AVS 51st International Symposium
    Applied Surface Science Wednesday Sessions
       Session AS-WeM

Paper AS-WeM7
Maximum Likelihood Principal Component Analysis of ToF-SIMS Spectral Images

Wednesday, November 17, 2004, 10:20 am, Room 210A

Session: Chemometric Analysis of Spectral or Image Data; XPS/TOF-SIMS Applications
Presenter: M.R. Keenan, Sandia National Laboratories
Correspondent: Click to Email

Many modern surface analytical instruments are able to acquire huge amounts of data in the form of spectral images. ToF-SIMS, for instance, can easily generate a complete mass spectrum at each point in a 2D or 3D spatial array. The challenge for the data analyst, then, is to garner the analytically useful information from the overwhelming quantity of raw spectral data.
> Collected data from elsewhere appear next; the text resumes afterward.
(* ===== verification/RecoveryFacts.v ===== *)
(** * What a recovery is worth (src/guildmind/runtime/recovery.py)

    A recovery that returns stands for an audit that allowed mutation, a ledger that still
    had the audited pin inside the writer window, and artifacts verified there twice; one
    that is denied has changed nothing. *)

From coqutil Require Import Datatypes.RecordSettersUsingExistingGetters.
From S2P Require Import Prelude Loop Effects PyStr Files Descriptors Float64 Json Hash Datetime Fields Usage.
From S2P Require Import Models Specs Replay Sqlite EventStore SampleRun SampleLedger StoreReads StoreGrowth StoreOps.
From S2P Require Import Artifacts ArtifactFacts Integrity Coordinator CoordinatorFacts Maintenance MaintenanceFacts.
From S2P Require Import SampleStore Recovery.

Local Open Scope Z_scope.

Section ledger.
Context {hashing : Hashing} {datetimes : PydanticDatetime} {env : Environment}.

Lemma guard_ran f roots s u s' : call_guard (Some f) roots s = (Ok u, s') → ∃ w w', f roots w = (Ok tt, w').
Proof.
  unfold call_guard, on_machine. destruct (f roots (machine s)) as [[[]|e] w] eqn:E; [|done]. intros _. eauto.
Qed.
Factor analysis techniques such as Principal Component Analysis (PCA) have proven quite useful in this endeavor. Standard PCA, however, assumes that noise in the data is uniform, that is, that it does not depend on the magnitude of signal. This is clearly not correct for methods that rely on particle counting where the noise is governed by Poisson statistics. In this case, properly accounting for heteroscedasticity is essential to extracting the chemical information into a minimum number of factors while maximally excluding noise. Maximum Likelihood PCA (MLPCA) is one approach to addressing this issue. MLPCA can, in principle, incorporate a separate uncertainty estimate for each individual observation in a data set. This paper will present a MLPCA analysis of a simple and intuitive ToF-SIMS spectral image. The results show that there is a tradeoff between the number of uncertainty parameters included in the model and the quality of each and, in fact, using poor estimates may be worse than doing nothing at all. The best results were obtained by using a low-rank approximation to the noise rather than individual estimates. MLPCA will also be compared with an optimal scaling approach. For the particular example given, the added benefits of MLPCA probably do not outweigh the greatly increased computational demands of the technique. This work was completed at Sandia National Laboratories, a multiprogram laboratory operated by Sandia Corporation, a Lockheed Martin Company, for the United States Department of Energy's National Nuclear Security Administration under contract DE-AC04-94AL85000.